Problem to solve.
Go over the data below and say how many lines hold the word "destruct". Only the number is needed.

========================================

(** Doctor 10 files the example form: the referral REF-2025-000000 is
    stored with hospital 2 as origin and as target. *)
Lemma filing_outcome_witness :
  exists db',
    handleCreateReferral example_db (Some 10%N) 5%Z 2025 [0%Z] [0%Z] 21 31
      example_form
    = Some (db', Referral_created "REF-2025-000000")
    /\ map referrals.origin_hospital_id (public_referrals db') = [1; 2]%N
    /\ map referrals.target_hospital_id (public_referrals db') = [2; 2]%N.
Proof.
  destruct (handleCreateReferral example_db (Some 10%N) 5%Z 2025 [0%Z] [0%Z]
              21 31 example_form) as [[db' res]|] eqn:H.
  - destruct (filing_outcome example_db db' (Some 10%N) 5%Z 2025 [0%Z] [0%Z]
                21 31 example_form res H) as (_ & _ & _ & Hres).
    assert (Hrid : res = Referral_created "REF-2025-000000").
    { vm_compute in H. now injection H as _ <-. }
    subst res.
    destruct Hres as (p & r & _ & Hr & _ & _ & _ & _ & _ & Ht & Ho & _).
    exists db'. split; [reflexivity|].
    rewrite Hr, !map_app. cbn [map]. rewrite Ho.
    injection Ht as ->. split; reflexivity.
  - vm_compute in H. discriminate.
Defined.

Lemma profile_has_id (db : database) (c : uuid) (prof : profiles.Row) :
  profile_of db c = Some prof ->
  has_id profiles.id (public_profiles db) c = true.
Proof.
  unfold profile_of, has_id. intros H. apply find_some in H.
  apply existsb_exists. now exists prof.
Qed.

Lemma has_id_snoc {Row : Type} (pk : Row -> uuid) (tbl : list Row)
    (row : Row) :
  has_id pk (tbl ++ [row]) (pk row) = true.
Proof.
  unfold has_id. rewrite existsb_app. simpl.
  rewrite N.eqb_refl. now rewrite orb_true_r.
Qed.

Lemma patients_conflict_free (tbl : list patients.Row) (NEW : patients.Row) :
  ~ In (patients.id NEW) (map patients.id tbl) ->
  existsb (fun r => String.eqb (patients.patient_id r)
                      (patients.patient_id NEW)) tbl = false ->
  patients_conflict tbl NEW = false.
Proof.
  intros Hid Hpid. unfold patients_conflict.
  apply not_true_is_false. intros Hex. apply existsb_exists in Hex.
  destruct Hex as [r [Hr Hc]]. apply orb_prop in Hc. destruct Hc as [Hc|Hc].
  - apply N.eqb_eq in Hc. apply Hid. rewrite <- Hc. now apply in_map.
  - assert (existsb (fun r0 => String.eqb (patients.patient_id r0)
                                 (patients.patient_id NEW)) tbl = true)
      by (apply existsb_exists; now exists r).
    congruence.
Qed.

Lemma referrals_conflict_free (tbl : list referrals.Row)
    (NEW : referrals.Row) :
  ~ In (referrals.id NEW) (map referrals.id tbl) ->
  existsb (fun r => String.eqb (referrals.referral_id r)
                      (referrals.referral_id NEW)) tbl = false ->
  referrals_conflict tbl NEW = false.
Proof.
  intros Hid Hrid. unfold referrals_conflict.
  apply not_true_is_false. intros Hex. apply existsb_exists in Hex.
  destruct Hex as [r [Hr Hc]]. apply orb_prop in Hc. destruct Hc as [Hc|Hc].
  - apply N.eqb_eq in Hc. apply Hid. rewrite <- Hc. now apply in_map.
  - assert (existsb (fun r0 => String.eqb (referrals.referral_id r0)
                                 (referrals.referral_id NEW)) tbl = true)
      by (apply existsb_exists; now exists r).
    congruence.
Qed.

========================================

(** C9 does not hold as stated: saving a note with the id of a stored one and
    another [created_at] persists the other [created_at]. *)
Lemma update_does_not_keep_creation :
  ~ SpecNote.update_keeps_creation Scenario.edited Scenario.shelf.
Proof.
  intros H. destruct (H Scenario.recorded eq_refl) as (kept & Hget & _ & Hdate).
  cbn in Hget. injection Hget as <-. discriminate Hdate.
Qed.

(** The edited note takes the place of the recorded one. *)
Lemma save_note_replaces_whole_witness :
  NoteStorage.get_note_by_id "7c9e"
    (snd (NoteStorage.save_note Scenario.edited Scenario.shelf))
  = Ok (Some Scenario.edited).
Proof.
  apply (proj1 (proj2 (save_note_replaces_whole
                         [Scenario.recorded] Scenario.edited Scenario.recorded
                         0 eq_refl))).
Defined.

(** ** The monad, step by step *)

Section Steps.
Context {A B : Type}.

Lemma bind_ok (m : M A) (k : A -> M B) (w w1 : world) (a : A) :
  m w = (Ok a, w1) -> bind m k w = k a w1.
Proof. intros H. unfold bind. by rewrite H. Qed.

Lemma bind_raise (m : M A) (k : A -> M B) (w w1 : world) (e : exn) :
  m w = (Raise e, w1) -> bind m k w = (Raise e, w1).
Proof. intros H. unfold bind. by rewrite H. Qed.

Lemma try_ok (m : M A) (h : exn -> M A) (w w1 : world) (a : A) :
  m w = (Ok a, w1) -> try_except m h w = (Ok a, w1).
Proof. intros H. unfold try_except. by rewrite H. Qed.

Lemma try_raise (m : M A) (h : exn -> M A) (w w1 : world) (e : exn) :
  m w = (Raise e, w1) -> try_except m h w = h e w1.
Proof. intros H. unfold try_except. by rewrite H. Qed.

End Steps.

========================================

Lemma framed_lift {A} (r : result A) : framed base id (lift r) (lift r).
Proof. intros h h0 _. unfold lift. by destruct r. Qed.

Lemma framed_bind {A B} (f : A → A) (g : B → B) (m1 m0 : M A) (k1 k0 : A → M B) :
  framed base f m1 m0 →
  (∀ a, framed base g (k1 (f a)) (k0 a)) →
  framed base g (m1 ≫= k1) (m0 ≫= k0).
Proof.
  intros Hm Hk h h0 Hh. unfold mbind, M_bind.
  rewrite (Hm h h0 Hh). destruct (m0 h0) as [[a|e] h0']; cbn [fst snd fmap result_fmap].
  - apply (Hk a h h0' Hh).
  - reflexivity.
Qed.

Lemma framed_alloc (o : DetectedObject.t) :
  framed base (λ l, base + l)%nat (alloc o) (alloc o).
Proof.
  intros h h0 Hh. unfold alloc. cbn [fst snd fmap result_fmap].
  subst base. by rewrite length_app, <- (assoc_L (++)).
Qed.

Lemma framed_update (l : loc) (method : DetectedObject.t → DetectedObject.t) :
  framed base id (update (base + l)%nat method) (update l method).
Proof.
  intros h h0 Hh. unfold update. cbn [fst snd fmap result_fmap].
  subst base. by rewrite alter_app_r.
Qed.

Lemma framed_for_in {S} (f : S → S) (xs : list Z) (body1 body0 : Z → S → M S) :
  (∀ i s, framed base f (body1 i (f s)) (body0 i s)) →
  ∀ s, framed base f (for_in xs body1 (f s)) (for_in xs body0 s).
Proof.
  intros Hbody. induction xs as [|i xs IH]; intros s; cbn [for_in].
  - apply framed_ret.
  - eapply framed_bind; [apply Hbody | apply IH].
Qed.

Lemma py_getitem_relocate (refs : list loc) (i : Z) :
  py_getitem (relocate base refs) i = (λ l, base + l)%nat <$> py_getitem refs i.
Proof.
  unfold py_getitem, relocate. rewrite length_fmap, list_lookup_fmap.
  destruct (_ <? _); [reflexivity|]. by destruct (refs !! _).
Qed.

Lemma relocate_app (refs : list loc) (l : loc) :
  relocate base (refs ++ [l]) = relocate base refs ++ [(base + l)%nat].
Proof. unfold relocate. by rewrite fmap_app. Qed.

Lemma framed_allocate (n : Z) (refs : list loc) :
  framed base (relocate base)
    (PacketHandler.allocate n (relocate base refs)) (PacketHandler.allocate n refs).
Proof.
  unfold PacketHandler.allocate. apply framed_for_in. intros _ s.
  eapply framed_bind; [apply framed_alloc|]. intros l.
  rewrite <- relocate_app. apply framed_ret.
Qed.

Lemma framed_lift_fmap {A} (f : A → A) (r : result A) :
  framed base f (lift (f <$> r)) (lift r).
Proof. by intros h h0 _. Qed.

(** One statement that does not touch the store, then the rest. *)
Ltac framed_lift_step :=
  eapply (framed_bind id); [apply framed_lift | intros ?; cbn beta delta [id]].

========================================

Solved exercise.
9